(* ===== verification/DoctorSettings.v ===== *)
(** * Network Doctor service: settings, the probe gate and the local transports

    The first half of crates/lattice-service/src/doctor.rs: the probe targets an owner can see and
    change, where the platform's own targets come from, the gate in front of every probe, and the
    transports that answer only what the service itself can observe. [IpAddr::from_str] is
    written out as the standard library has it; the files that the kernel and the resolver
    library provide are arguments. *)

From stdpp Require Import pretty.
From S2P Require Import Prelude Time Text F64 Net NetProps Wire DoctorCheck DoctorEngine DoctorEngineProps DoctorDiagnosis DoctorRepair DoctorExecutor.

(** ** Text of the standard library *)

(** [str::lines] *)
Definition strip_cr (s : string) : string :=
  match rev (String.list_ascii_of_string s) with
  | "013"%char :: r => string_of_list_ascii (rev r)
  | _ => s
  end.
Fixpoint lines_from (line s : string) : list string :=
  match s with
  | EmptyString => if str_is_empty line then [] else [line]
  | String a s' => if Ascii.eqb a "010" then strip_cr line :: lines_from EmptyString s' else lines_from (line +:+ String a EmptyString)%string s'
  end.
Definition lines (s : string) : list string := lines_from EmptyString s.

(** [str::split_whitespace], on the bytes of valid UTF-8. *)
Definition flush (word : string) : list string := if str_is_empty word then [] else [word].
Fixpoint words_from (word s : string) : list string :=
  match s with
  | EmptyString => flush word
  | String a r =>
    if white1 (byte_of a) then flush word ++ words_from EmptyString r
    else match r with
         | EmptyString => flush (word +:+ String a EmptyString)%string
         | String b r2 =>
           if white2 (byte_of a) (byte_of b) then flush word ++ words_from EmptyString r2
           else match r2 with
                | String c r3 =>
                  if white3 (byte_of a) (byte_of b) (byte_of c) then flush word ++ words_from EmptyString r3
                  else words_from (word +:+ String a EmptyString)%string r
                | EmptyString => words_from (word +:+ String a EmptyString)%string r
                end
         end
  end.
Definition split_whitespace (s : string) : list string := words_from EmptyString s.

(** [s.chars().any(char::is_whitespace)] *)
Fixpoint has_white (s : string) : bool :=
  match s with
  | EmptyString => false
  | String a r =>
    white1 (byte_of a)
    || match r with
       | EmptyString => false
       | String b r2 => white2 (byte_of a) (byte_of b) || match r2 with EmptyString => false | String c _ => white3 (byte_of a) (byte_of b) (byte_of c) end
       end
    || has_white r
  end.

(** [char::to_digit] up to base 16 *)
Definition to_digit (radix : Z) (a : ascii) : option Z :=
  let n := Z.of_N (byte_of a) in
  let digit := if (48 <=? n) && (n <=? 57) then n - 48
               else if (97 <=? n) && (n <=? 102) then n - 87
               else if (65 <=? n) && (n <=? 70) then n - 55 else radix in
  if digit <? radix then Some digit else None.

(** [u32::from_str_radix]: one optional plus sign, at least one digit, no overflow. *)
Fixpoint radix_value (radix acc : Z) (s : string) : option Z :=
  match s with
  | EmptyString => Some acc
  | String a s' =>
    match to_digit radix a with
    | Some d => if u32_max <? radix * acc + d then None else radix_value radix (radix * acc + d) s'
    | None => None
    end
  end.
Definition u32_from_str_radix (radix : Z) (s : string) : option Z :=
  let digits := match s with String "+" s' => s' | _ => s end in
  if str_is_empty digits then None else radix_value radix 0 digits.

(** ** [IpAddr::from_str] *)

(** The loop of [read_number]: the value, how many digits were read and the rest. *)
Fixpoint read_digits (radix max_digits count acc : Z) (s : string) : option (Z * Z * string) :=
  match s with
  | EmptyString => Some (acc, count, s)
  | String a s' =>
    match to_digit radix a with
    | Some d => if max_digits <? count + 1 then None else read_digits radix max_digits (count + 1) (radix * acc + d) s'
    | None => Some (acc, count, s)
    end
  end.
Definition read_number (radix max_digits type_max : Z) (allow_zero_prefix : bool) (s : string) : option (Z * string) :=
  match read_digits radix max_digits 0 0 s with
  | None => None
  | Some (value, count, rest) =>
    if count =? 0 then None
    else if negb allow_zero_prefix && String.prefix "0" s && (1 <? count) then None
    else if type_max <? value then None else Some (value, rest)
  end.
Definition read_separator {A} (sep : ascii) (index : nat) (inner : string -> option (A * string)) (s : string) : option (A * string) :=
  match index, s with
  | O, _ => inner s
  | S _, String a s' => if Ascii.eqb a sep then inner s' else None
  | S _, EmptyString => None
  end.
Definition read_octet (index : nat) : string -> option (Z * string) := read_separator "." index (read_number 10 3 255 false).
Definition read_ipv4 (s : string) : option (Z * string) :=
  '(a, s) ← read_octet 0 s; '(b, s) ← read_octet 1 s; '(c, s) ← read_octet 2 s; '(d, s) ← read_octet 3 s;
  Some (v4 a b c d, s).

(** [read_groups]: the groups from [index] on, whether they end in an IPv4 address, the rest. *)
Fixpoint read_groups (left_ index : nat) (s : string) : list Z * bool * string :=
  match left_ with
  | O => ([], false, s)
  | S left' =>
    let group :=
      match read_separator ":" index (read_number 16 4 65535 true) s with
      | None => ([], false, s)
      | Some (g, s') => let '(gs, ipv4, rest) := read_groups left' (S index) s' in (g :: gs, ipv4, rest)
      end in
    match left' with
    | O => group
    | S _ => match read_separator ":" index read_ipv4 s with
             | Some (a, s') => ([Z.shiftr a 16; Z.land a 65535], true, s')
             | None => group
             end
    end
  end.
Definition join_groups (l : list Z) : Z := fold_left (fun acc g => 65536 * acc + g) l 0.
Definition read_ipv6 (s : string) : option (Z * string) :=
  let '(head, head_ipv4, rest) := read_groups 8 0 s in
  if Nat.eqb (length head) 8 then Some (join_groups head, rest)
  else if head_ipv4 then None
  else match rest with
       | String ":" (String ":" rest) =>
         let '(tail, _, rest) := read_groups (8 - (length head + 1)) 0 rest in
         Some (join_groups (head ++ repeat 0 (8 - length head - length tail) ++ tail), rest)
       | _ => None
       end.
Definition parse_ip (s : string) : option IpAddr :=
  let found := match read_ipv4 s with
               | Some (a, rest) => Some (V4 a, rest)
               | None => '(a, rest) ← read_ipv6 s; Some (V6 a, rest)
               end in
  '(ip, rest) ← found; if str_is_empty rest then Some ip else None.
Definition is_ip (s : string) : bool := is_some_and (fun _ => true) (parse_ip s).

(** [Display] of [Ipv4Addr] *)
Definition ipv4_to_string (a : Z) : string :=
  str_join "." (map (fun i => pretty (octet a i)) [0; 1; 2; 3]).
(** [Ipv4Addr::from(raw.to_le_bytes())] *)
Definition from_le_bytes (raw : Z) : Z := v4 (octet raw 3) (octet raw 2) (octet raw 1) (octet raw 0).

(** ** Settings *)
Definition UNCONFIGURED_TARGET : string := "unconfigured".
Definition MAX_SETTING_LEN : Z := 253.
Definition MAX_SETTING_RESOLVERS : nat := 8.

Inductive TargetSource := SourcePlatform | SourceOwner | SourceUnknown.
#[global] Instance TargetSource_eq_dec : EqDecision TargetSource.
Proof. solve_decision. Defined.

Record DoctorSettings := {
  ds_interface : string;
  ds_gateway : option string;
  ds_gateway_source : TargetSource;
  ds_configured_resolvers : list string;
  ds_independent_resolver : string;
  ds_internet_probe_address : string;
  ds_internet_probe_port : Z;
  ds_dns_probe_name : string;
  ds_external_probes_confirmed : bool
}.
#[global] Instance DoctorSettings_eq_dec : EqDecision DoctorSettings.
Proof. solve_decision. Defined.

Record DoctorSettingsUpdate := {
  du_interface : option string;
  du_gateway : option string;
  du_configured_resolvers : option (list string);
  du_independent_resolver : option string;
  du_internet_probe_address : option string;
  du_internet_probe_port : option Z;
  du_dns_probe_name : option string;
  du_external_probes_confirmed : option bool
}.
Definition no_update : DoctorSettingsUpdate := {|
  du_interface := None; du_gateway := None; du_configured_resolvers := None; du_independent_resolver := None;
  du_internet_probe_address := None; du_internet_probe_port := None; du_dns_probe_name := None;
  du_external_probes_confirmed := None |}.

(** The parts of the engine configuration that are no target. *)
Record ProbeProfile := { pf_ping_count : Z; pf_mtu_probe_sizes : list Z; pf_thresholds : Thresholds }.
Definition default_profile : ProbeProfile := {|
  pf_ping_count := 4; pf_mtu_probe_sizes := [1472; 1400; 1200]; pf_thresholds := default_thresholds |}.
Definition default_context : RepairContext := {|
  rc_interface := "primary"; lease_renewal_severs_only_management_path := true; fallback_dns_servers := [] |}.

Definition from_config (c : DoctorConfig) : DoctorSettings := {|
  ds_interface := dc_interface c; ds_gateway := Some (dc_gateway c); ds_gateway_source := SourceOwner;
  ds_configured_resolvers := dc_configured_resolvers c; ds_independent_resolver := dc_independent_resolver c;
  ds_internet_probe_address := dc_internet_probe_address c; ds_internet_probe_port := dc_internet_probe_port c;
  ds_dns_probe_name := dc_dns_probe_name c; ds_external_probes_confirmed := true |}.

(** [apply]: the gateway and its source change together; the other fields are replaced when
    the update has them. *)
Definition apply_gateway (s : DoctorSettings) (u : DoctorSettingsUpdate) : option string * TargetSource :=
  match du_gateway u with
  | Some gateway => if str_is_empty gateway then (None, SourceUnknown) else (Some gateway, SourceOwner)
  | None => (ds_gateway s, ds_gateway_source s)
  end.
Definition apply (s : DoctorSettings) (u : DoctorSettingsUpdate) : DoctorSettings := {|
  ds_interface := default (ds_interface s) (du_interface u);
  ds_gateway := fst (apply_gateway s u);
  ds_gateway_source := snd (apply_gateway s u);
  ds_configured_resolvers := default (ds_configured_resolvers s) (du_configured_resolvers u);
  ds_independent_resolver := default (ds_independent_resolver s) (du_independent_resolver u);
  ds_internet_probe_address := default (ds_internet_probe_address s) (du_internet_probe_address u);
  ds_internet_probe_port := default (ds_internet_probe_port s) (du_internet_probe_port u);
  ds_dns_probe_name := default (ds_dns_probe_name s) (du_dns_probe_name u);
  ds_external_probes_confirmed := default (ds_external_probes_confirmed s) (du_external_probes_confirmed u) |}.

Definition valid_name (value : string) : bool :=
  negb (str_is_empty value) && (str_len value <=? MAX_SETTING_LEN) && negb (has_control value) && negb (has_white value).

Definition last_char (s : string) : option ascii := hd_error (rev (String.list_ascii_of_string s)).
Definition is_ascii_alphanumeric (c : ascii) : bool :=
  let n := Z.of_N (byte_of c) in ((48 <=? n) && (n <=? 57)) || ((65 <=? n) && (n <=? 90)) || ((97 <=? n) && (n <=? 122)).
Definition valid_label (label : string) : bool :=
  negb (str_is_empty label) && (str_len label <=? 63)
  && negb (String.prefix "-" label) && negb (bool_decide (last_char label = Some "-"%char))
  && forallb (fun c => is_ascii_alphanumeric c || Ascii.eqb c "-") (String.list_ascii_of_string label).
Definition valid_hostname (value : string) : bool :=
  negb (str_is_empty value) && (str_len value <=? MAX_SETTING_LEN)
  && negb (String.prefix "." value) && negb (bool_decide (last_char value = Some "."%char))
  && forallb valid_label (split_on "." value).

Definition settings_validate (s : DoctorSettings) : result unit string :=
  if negb (valid_name (ds_interface s)) then Err "interface must be 1..=253 printable characters"
  else if is_some_and (fun g => negb (is_ip g)) (ds_gateway s) then Err "gateway must be an IP address"
  else if Nat.ltb MAX_SETTING_RESOLVERS (length (ds_configured_resolvers s)) then Err "at most 8 configured resolvers"
  else if existsb (fun r => negb (is_ip r)) (ds_configured_resolvers s) then Err "configured resolvers must be IP addresses"
  else if negb (is_ip (ds_independent_resolver s)) then Err "independent resolver must be an IP address"
  else if negb (is_ip (ds_internet_probe_address s)) then Err "internet probe address must be an IP address"
  else if ds_internet_probe_port s =? 0 then Err "internet probe port must be 1..=65535"
  else if negb (valid_hostname (ds_dns_probe_name s)) then Err "dns probe name must be a hostname"
  else Ok tt.

Definition to_config (s : DoctorSettings) (profile : ProbeProfile) : DoctorConfig := {|
  dc_interface := ds_interface s;
  dc_gateway := default UNCONFIGURED_TARGET (ds_gateway s);
  dc_configured_resolvers := match ds_configured_resolvers s with [] => [UNCONFIGURED_TARGET] | rs => rs end;
  dc_independent_resolver := ds_independent_resolver s;
  dc_internet_probe_address := ds_internet_probe_address s;
  dc_internet_probe_port := ds_internet_probe_port s;
  dc_dns_probe_name := ds_dns_probe_name s;
  dc_ping_count := pf_ping_count profile;
  dc_mtu_probe_sizes := pf_mtu_probe_sizes profile;
  dc_thresholds := pf_thresholds profile |}.
(** The last event of that run is the execution. *)
Definition is_executed (e : Event) : bool := match e with Executed _ (Approved _) _ => true | _ => false end.
Lemma repaired_trace : exists pre ar report,
  sh_trace (shared repaired) = pre ++ [Executed link_down (Approved ar) report].
Proof.
  assert (match last (sh_trace (shared repaired)) with Some (Executed AdapterLinkDown (Approved _) _) => true | _ => false end = true) as Hl by (vm_compute; reflexivity).
  revert Hl. generalize (sh_trace (shared repaired)). intros tr Hl.
  destruct (last tr) as [e|] eqn:E; [|done]. apply last_Some in E as [pre E]. rewrite E.
  destruct e as [| | | |k r rep|]; try done. destruct k; try done. destruct r as [|ar]; [done|]. eauto.
Qed.

Lemma repairs_need_permission_witness : exists pre kind repair report post,
  sh_trace (shared repaired) = pre ++ Executed kind repair report :: post /\ permitted pre kind repair.
Proof.
  destruct repaired_trace as (pre & ar & report & E). exists pre, link_down, (Approved ar), report, [].
  split; [exact E|]. exact (repairs_need_permission _ _ _ _ repaired pre link_down (Approved ar) report [] repaired_reachable E).
Defined.

Definition underway : System := schedule [Arrive PostRun; Poll 0; Arrive PostRun; Poll 1; Arrive (PutSettings (Some no_update)); Poll 2] idle.
Lemma underway_reachable : toy_reachable underway.
Proof. apply schedule_reachable. Qed.
Lemma single_flight_witness :
  (exists i p, requests underway !! i = Some p /\ holds_guard p = true) /\
  (forall i j p q, requests underway !! i = Some p -> requests underway !! j = Some q -> holds_guard p = true -> holds_guard q = true -> i = j).
Proof.
  pose proof (single_flight _ _ _ _ underway underway_reachable) as [Hone Hflag]. split; [|exact Hone]. apply Hflag. vm_compute. reflexivity.
Defined.

Lemma service_never_breaks_witness : requests underway !! 0%nat = Some RunTaken /\
  fst (toy_poll RunTaken (shared underway)) <> Answered (Status 503).
Proof.
  assert (requests underway !! 0%nat = Some RunTaken) as E by (vm_compute; reflexivity). split; [exact E|].
  exact (proj1 (proj2 (service_never_breaks _ _ _ _ underway 0 RunTaken underway_reachable E)) eq_refl).
Defined.

Definition minted : Pc := MintAudit link_down 10 (10 + minutes 10) "uu".
Lemma answers_are_audited_witness : exists k t,
  recorded (sh_audit (snd (toy_poll minted (shared diagnosed)))) (doctor_entry t "approval_minted" (kind_tag k) (approval_detail "uu" k (10 + minutes 10))).
Proof.
  pose proof (answers_are_audited toy_display toy_budget default_profile default_context minted (shared diagnosed) ltac:(discriminate) ltac:(discriminate)) as Ha.
  assert (fst (toy_poll minted (shared diagnosed)) = Answered (ApprovalResponse "uu" (10 + minutes 10))) as E by (vm_compute; reflexivity).
  rewrite E in Ha. exact Ha.
Defined.

Lemma every_request_is_answered_demo : map (fun r => match fst (serve toy_display toy_budget default_profile default_context 5 (fun _ s => s) (Start r) (shared approved)) with
    | Answered _ => true | _ => false end)
  [PostRun; GetReport; PostApproval (Some link_down); PostRepair (Some (link_down, Some (token_of approved 2))); GetSettings; PutSettings (Some no_update)] = repeat true 6.
Proof. vm_compute. reflexivity. Qed.

Lemma live_token_is_honoured_witness : exists token, approval_try_new "uu" = Ok token /\
  match sh_latest (shared approved), symptom_for link_down with
  | Some run, Some symptom =>
    let y := serve toy_display toy_budget default_profile default_context 3 (fun _ s => s) (Start (PostRepair (Some (link_down, Some "uu"%string)))) (shared approved) in
    fst y = RepairExecute link_down (Some "uu"%string) (Approved {| ar_action := ResetAdapter "primary"; ar_approval := token |}) symptom /\
    fst (toy_poll (RepairSpend link_down "uu" (kind_tag link_down) 10 (ResetAdapter "primary")) (snd y)) = Answered (Status 403)
  | _, _ => False
  end.
Proof.
  exists {| approval_token := "uu" |}. split; [reflexivity|]. destruct (sh_latest (shared approved)) as [run|] eqn:El; [|vm_compute in El; discriminate El].
  destruct (symptom_for link_down) as [symptom|] eqn:Es; [|vm_compute in Es; discriminate Es].
  assert (exists why, finding_plan link_down run = Some (ApprovalRequiredReversible (ResetAdapter "primary") why)) as [why Hp].
  { vm_compute in El. injection El as <-. eexists. vm_compute. reflexivity. }
  assert (sh_running (shared approved) = false) as Hrun by (vm_compute; reflexivity).
  assert (sh_approvals (shared approved) !! "uu"%string = Some {| ap_fingerprint := kind_tag link_down; ap_expires_at := 10 + minutes 10; ap_used := false |}) as Ha by (vm_compute; reflexivity).
  assert (fst (now (sh_world (set_running true (shared approved)))) < 10 + minutes 10) as Ht by (vm_compute; reflexivity).
  assert (kind_fingerprint link_down = Some (kind_tag link_down)) as Hf by reflexivity.
  assert (approval_try_new "uu" = Ok {| approval_token := "uu" |}) as Htok by reflexivity.
  revert El Hrun Ha Ht. generalize (shared approved). intros s El Hrun Ha Ht.
  assert (forall (n : nat) (t : Shared (W := ToyWorld)), sh_latest t = sh_latest t /\ sh_approvals t = sh_approvals t) as Ho by done.
  destruct (live_token_is_honoured toy_display toy_budget default_profile default_context s link_down run (ResetAdapter "primary") why
    (kind_tag link_down) "uu" (10 + minutes 10) {| approval_token := "uu" |} symptom (fun _ s => s) Hrun El Hp Hf Ha Htok Es Ht Ho) as (Hy & _ & Hagain).
  split; [exact Hy|apply Hagain].
Defined.

(** The owner confirms external probes and withdraws that; the first update cannot be recorded. *)
Definition confirm (b : bool) : DoctorSettingsUpdate := {|
  du_interface := None; du_gateway := None; du_configured_resolvers := None; du_independent_resolver := None;
  du_internet_probe_address := None; du_internet_probe_port := None; du_dns_probe_name := None; du_external_probes_confirmed := Some b |}.
#[local] Opaque append.
Definition confirmed_shared : Shared (W := ToyWorld) := set_settings (apply (from_platform None None) (confirm true)) toy_shared.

------------------------------------------------

* What is expected
Line count for the string "Hagain": give the number of lines in the listing that hold it, with no other output.

* Answer for the task
2